(* ===== verification/TestSuite.v ===== *)
(** * TestSuite: the QUnit tests, run on the model

    The tests of src/unnamed/part_000, each as a computation that returns
    the values its assertions look at, and an [Example] that those values
    are the ones the assertions expect.  The test file runs every test
    but "Creation" three times, over [localStorage], [sessionStorage] and
    the custom storage class; here a test is a computation over any
    store, [run_tests] is the four tests of one storage in the order in
    which they are registered, and they are run over
    [TestStorage.testStorage] and over web storage ([localStorage] and
    [sessionStorage] have one interface and one model,
    [WebStorage.WebStore]), the latter in a browser with [Object.keys]
    and in one without, where [_iterKeys] goes through [length] and
    [key(i)].  [test_suite_passes] is the whole file, from any state of
    the storage: it is a run of the model on the inputs of the tests,
    evidence that the model is the class, and no more.  The worlds of
    the tests are the concrete inputs on which the general theorems of
    the other files are instantiated.

    The test file replaces [getTimestamp] by a function that returns
    [window._timestamp]; on the model, whose [getTimestamp] divides the
    date by 1000, setting [window._timestamp] to [t] is setting the date to
    [1000 * t] milliseconds. *)

From S2P Require Import Prelude Js Dict JsonText Storage ExpiredStorage.
From S2P Require Import TestStorage WebStorage.

(** The worlds before any test: an empty store, the clock at 0, in a
    browser that has [Object.keys], or in one that has not. *)
Definition browser : World JSObject := mkWorld [] 0 true.
Definition web_browser : World WebStore := mkWorld (mkWebStore []) 0 true.
Definition old_web_browser : World WebStore := mkWorld (mkWebStore []) 0 false.
Definition readme_browser : World ReadmeStore := mkWorld (mkReadmeStore []) 0 true.

(** ** "Creation" *)

(** An object with the four functions and nothing else. *)
Definition minimal_storage : StorageObject unit := {|
  so_getItem := Some (λ _ _, JUndefined);
  so_setItem := Some (λ _ _ s, (JUndefined, s));
  so_removeItem := Some (λ _ s, (JUndefined, s));
  so_clear := Some (λ s, s);
  so_keys := None;
  so_object_keys := λ _, ["getItem"; "setItem"; "removeItem"; "clear"];
  so_length := None;
  so_key := None;
  so_for_in := λ _, ["getItem"; "setItem"; "removeItem"; "clear"];
  so_in := λ k _,
    bool_decide (k ∈ ["getItem"; "setItem"; "removeItem"; "clear"]);
|}.

(** [{}] *)
Definition empty_object : StorageObject unit := {|
  so_getItem := None;
  so_setItem := None;
  so_removeItem := None;
  so_clear := None;
  so_keys := None;
  so_object_keys := λ _, [];
  so_length := None;
  so_key := None;
  so_for_in := λ _, [];
  so_in := λ _ _, false;
|}.

(** Whether [new ExpiredStorage(...)] threw. *)
Definition throws {St} (r : ConstructionError + Storage St) : bool :=
  match r with inl _ => true | inr _ => false end.

(** ** The tests run over each storage *)

(** The sanity check at the head of the file: whether it alerts. *)
Definition sanity_check {St} (localStorage : option (StorageObject St)) : bool :=
  match localStorage with None => true | Some _ => false end.

(** The three storages, by name, and the prefix of the names of their
    tests. *)
Definition storageTypes : list string :=
  ["localStorage"; "sessionStorage"; "customStorage"].

Definition testsPrefix (storageTypeKey : string) : string :=
  "ExpiredStorage[" +:+ storageTypeKey +:+ "]: ".

Section tests.
Context {St : Type} `{!Storage St}.

Abbreviation Test := (State (World St)).

(** [window._timestamp = t] *)
Definition set_timestamp (t : Z) : Test unit :=
  modify (λ w, mkWorld (storage w) (1000 * t) (has_Object_keys w)).

(** [initTest()]: clear the storage and zero the timestamp. *)
Definition initTest : Test unit :=
  modify (λ w, set_storage (st_clear (storage w)) w);;
  set_timestamp 0.

(** ** "Basic set, get, clear and remove" *)

Definition test_basic : Test _ :=
  initTest;;
  setItem "test" (JString "foo") JUndefined;;
  a1 ← getItem "test";
  removeItem "test";;
  a2 ← getItem "test";
  setItem "test1" (JString "foo") JUndefined;;
  setItem "test2" (JString "bar") JUndefined;;
  a3 ← keys false;
  clear;;
  a4 ← keys false;
  setItem "test1" (JString "foo") JUndefined;;
  setItem "test2" (JString "bar") JUndefined;;
  clear;;
  a5 ← getItem "test1";
  a6 ← keys false;
  setItem "__noex" (JString "bar") JUndefined;;
  a7 ← getItem "__noex";
  a8 ← getTimeLeft "__noex";
  a9 ← isExpired "__noex";
  clear;;
  a10 ← keys false;
  mret (a1, a2, a3, a4, a5, a6, a7, a8, a9, a10).

(** ** "JSON get / set" *)

(** What the test expects to read: [JSON.parse(JSON.stringify(val))]. *)
Definition test_json_expected {V} `{!Json V} (val : V) : JsonError + V :=
  from_option inr (inl SyntaxError)
    (JSON_parse (ToString (stringified val))).

Definition test_json {V} `{!Json V} (val : V) : Test _ :=
  initTest;;
  setJson "test" val JUndefined;;
  a1 ← getJson (V := V) "test";
  removeItem "test";;
  a2 ← getItem "test";
  setJson "test" (json_null : V) JUndefined;;
  a3 ← getJson (V := V) "test";
  a4 ← setJson "test" (json_undefined : V) JUndefined;
  clear;;
  a5 ← keys false;
  mret (a1, a2, a3, a4, a5).

(** ** "Basic API on items with expiration" *)

Definition test_expiration : Test _ :=
  initTest;;
  setItem "test" (JString "foo") (Num 10);;
  a1 ← getItem "test";
  a2 ← getTimeLeft "test";
  a3 ← isExpired "test";
  a4 ← peek "test";
  a5 ← keys false;
  set_timestamp 15;;
  a6 ← getTimeLeft "test";
  a7 ← isExpired "test";
  a8 ← peek "test";
  a9 ← peek "test";
  a10 ← getItem "test";
  a11 ← storage_getItem "test";
  a12 ← peek "test";
  a13 ← keys false;
  mret (a1, a2, a3, a4, a5, a6, a7, a8, a9, a10, a11, a12, a13).

(** ** "Clear expired" *)

Definition test_clear_expired : Test _ :=
  initTest;;
  set_timestamp 0;;
  setItem "test" (JString "foo") (Num 10);;
  setItem "test2" (JString "bar") (Num 15);;
  setItem "stay" (JString "woo") (Num 25);;
  setItem "stay2" (JString "woo2") JUndefined;;
  a1 ← keys false;
  set_timestamp 19;;
  a2 ← keys true;
  a3 ← keys false;
  cleared ← clearExpired;
  a4 ← keys true;
  mret (a1, a2, a3, cleared, a4).

(** The first half of "Clear expired": the world in which the sweep
    starts. *)
Definition clear_expired_setup : Test unit :=
  initTest;;
  set_timestamp 0;;
  setItem "test" (JString "foo") (Num 10);;
  setItem "test2" (JString "bar") (Num 15);;
  setItem "stay" (JString "woo") (Num 25);;
  setItem "stay2" (JString "woo2") JUndefined;;
  set_timestamp 19.

(** ** The four tests of a storage

    The body of the loop over the storages: the tests it registers, run
    one after the other over the same storage, each starting with
    [initTest]. *)
Definition run_tests : Test _ :=
  r1 ← test_basic;
  r2 ← test_json test_object;
  r3 ← test_expiration;
  r4 ← test_clear_expired;
  mret (r1, r2, r3, r4).
End tests.

(** "Creation": three constructions, with no argument (the class takes
    [localStorage]), with [sessionStorage] and with the minimal object,
    none of which may throw; [getTimestamp] of the object built last,
    called where [window._timestamp] is the 0 the head of the file sets
    it to, beside that 0; the construction with [{}], which must throw.
    It returns what the three assertions look at.  The object built
    last is the method table the constructor returns and the world it
    is called in, over the minimal object, which has no state;
    [getTimestamp] reads the clock of that world. *)
Definition test_creation : bool * option (Z * Z) * bool :=
  let window_timestamp := 0 in
  let expired1 := ExpiredStorage_new None (Some localStorage) in
  let expired2 := ExpiredStorage_new (Some sessionStorage) None in
  let expired3 := ExpiredStorage_new (Some minimal_storage) None in
  (negb (throws expired1 || throws expired2 || throws expired3),
   match expired3 with
   | inr table =>
       let expired : World unit := mkWorld tt 0 true in
       Some (eval (set_timestamp window_timestamp;; getTimestamp) expired,
             window_timestamp)
   | inl _ => None
   end,
   throws (ExpiredStorage_new (Some empty_object) None)).

(** The world in the middle of "Clear expired", over each store. *)
Definition before_sweep : World JSObject := exec clear_expired_setup browser.
Definition web_before_sweep : World WebStore :=
  exec clear_expired_setup web_browser.

(** What the assertions of the three tests expect; the tests sort the
    arrays of keys before they compare them, the model gives them in this
    very order. *)
Definition basic_expected :=
  (JString "foo", JNull, ["test1"; "test2"], @nil string, JNull, @nil string,
   JString "bar", @None JSNumber, false, @nil string).

Definition expiration_expected :=
  (JString "foo", Some (Num 10), false,
   mkPeek (JString "foo") (Some (Num 10)) false, ["test"],
   Some (Num (-5)), true,
   mkPeek (JString "foo") (Some (Num (-5))) true,
   mkPeek (JString "foo") (Some (Num (-5))) true,
   JNull, JNull, mkPeek JNull None false, @nil string).

Definition clear_expired_expected :=
  (["test"; "test2"; "stay"; "stay2"], ["test"; "test2"; "stay"; "stay2"],
   ["stay"; "stay2"], ["test"; "test2"], ["stay"; "stay2"]).

(** What comes back for the object of the test "JSON get / set". *)
Definition test_object_read : JsonValue :=
  JVObject [("a", JVNumber (Num 5)); ("b", JVNull); ("c", JVNull);
            ("e", JVString "aa")].

Definition json_expected :=
  (test_json_expected test_object, JNull, (inr JVNull : JsonError + JsonValue),
   (inl CannotSetUndefined : JsonError + JSValue), @nil string).

Definition suite_expected :=
  (basic_expected, json_expected, expiration_expected, clear_expired_expected).

(** * The assertions hold *)

(** The constructor accepts the custom storage class, [localStorage] and
    the minimal object, giving their own method tables; it takes
    [localStorage] when given no argument; it refuses [{}], and refuses to
    run with neither an argument nor a [localStorage]. *)
Example test_creation_passes :
  test_creation = (true, Some (0, 0), true) ∧
  ExpiredStorage_new (Some testStorage) None = inr testStorage_Storage ∧
  ExpiredStorage_new None (Some localStorage) = inr localStorage_Storage ∧
  ExpiredStorage_new (Some sessionStorage) None = inr localStorage_Storage ∧
  (∃ table, ExpiredStorage_new (Some minimal_storage) None = inr table) ∧
  ExpiredStorage_new (Some empty_object) None = inl MissingApi ∧
  ExpiredStorage_new (St := unit) None None = inl NoStorage.
Proof. split_and!; [done..|by eexists|done|done]. Qed.

(** "JSON get / set" with the object of the test: what is read is what
    the test expects, which is the object less its [undefined] property
    and with [null] for its [NaN]; [null] is read back as [null];
    [undefined] is refused.  Over the three stores. *)
Example test_json_passes :
  test_json_expected test_object = inr test_object_read ∧
  eval (test_json test_object) browser = json_expected ∧
  eval (test_json test_object) web_browser = json_expected ∧
  eval (test_json test_object) old_web_browser = json_expected.
Proof. split_and!; by vm_compute. Qed.

(** "Basic set, get, clear and remove": the value set is read back;
    after [removeItem] and after [clear] the key reads [null] and [keys]
    is empty; a key set without time to live has no time left and is not
    expired.  Over the three stores. *)
Example test_basic_passes :
  eval test_basic browser = basic_expected ∧
  eval test_basic web_browser = basic_expected ∧
  eval test_basic old_web_browser = basic_expected.
Proof. split_and!; by vm_compute. Qed.

(** "Basic API on items with expiration": set with 10 seconds to live,
    the entry has 10 seconds left; at time 15 it has -5 left, is expired,
    [peek] still shows it, [getItem] answers [null] and removes it.  Over
    the three stores. *)
Example test_expiration_passes :
  eval test_expiration browser = expiration_expected ∧
  eval test_expiration web_browser = expiration_expected ∧
  eval test_expiration old_web_browser = expiration_expected.
Proof. split_and!; by vm_compute. Qed.

(** "Clear expired": at time 19, of entries expiring at 10, 15, 25 and
    never, [keys(true)] lists the four, [keys()] the last two,
    [clearExpired] returns the first two and leaves the last two.  Over
    the three stores. *)
Example test_clear_expired_passes :
  eval test_clear_expired browser = clear_expired_expected ∧
  eval test_clear_expired web_browser = clear_expired_expected ∧
  eval test_clear_expired old_web_browser = clear_expired_expected.
Proof. split_and!; by vm_compute. Qed.

Example before_sweep_eq :
  before_sweep =
  mkWorld
    [("test", JString "foo"); ("__expired_storage_ts__test", JNumber (Num 10));
     ("test2", JString "bar"); ("__expired_storage_ts__test2", JNumber (Num 15));
     ("stay", JString "woo"); ("__expired_storage_ts__stay", JNumber (Num 25));
     ("stay2", JString "woo2")] 19000 true.
Proof. by vm_compute. Qed.

(** Web storage keeps the same entries as text. *)
Example web_before_sweep_eq :
  web_before_sweep =
  mkWorld
    (mkWebStore
       [("test", "foo"); ("__expired_storage_ts__test", "10");
        ("test2", "bar"); ("__expired_storage_ts__test2", "15");
        ("stay", "woo"); ("__expired_storage_ts__stay", "25");
        ("stay2", "woo2")]) 19000 true.
Proof. by vm_compute. Qed.

(** * The suite, from any state of the storage *)

(** [initTest] leaves the storage cleared and the clock at 0, whatever
    they were. *)
Lemma initTest_run {St} `{!Storage St} (w : World St) :
  exec initTest w = mkWorld (st_clear (storage w)) 0 (has_Object_keys w).
Proof. done. Qed.

(** The test file passes: "Creation", and the four tests of each storage
    run one after the other, over web storage ([localStorage] and
    [sessionStorage]) and over the custom storage class, whatever the
    storage holds and whatever the clock shows when the tests start, in
    a browser with [Object.keys] and in one without; and the sanity check
    does not alert in a browser that has [localStorage]. *)
Theorem test_suite_passes :
  test_creation = (true, Some (0, 0), true) ∧
  (∀ w : World WebStore, eval run_tests w = suite_expected) ∧
  (∀ w : World JSObject, eval run_tests w = suite_expected) ∧
  sanity_check (Some localStorage) = false.
Proof.
  split_and!; [done|intros [s d []]; by vm_compute..|done].
Qed.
● ● ● ●
**WHAT THE TASK REQUIRES:**
Look over the entries above. Copy every line that contains the word "reads".

**COMPLETED TASK:**
    [getTimestamp] reads the clock of that world. *)
    after [removeItem] and after [clear] the key reads [null] and [keys]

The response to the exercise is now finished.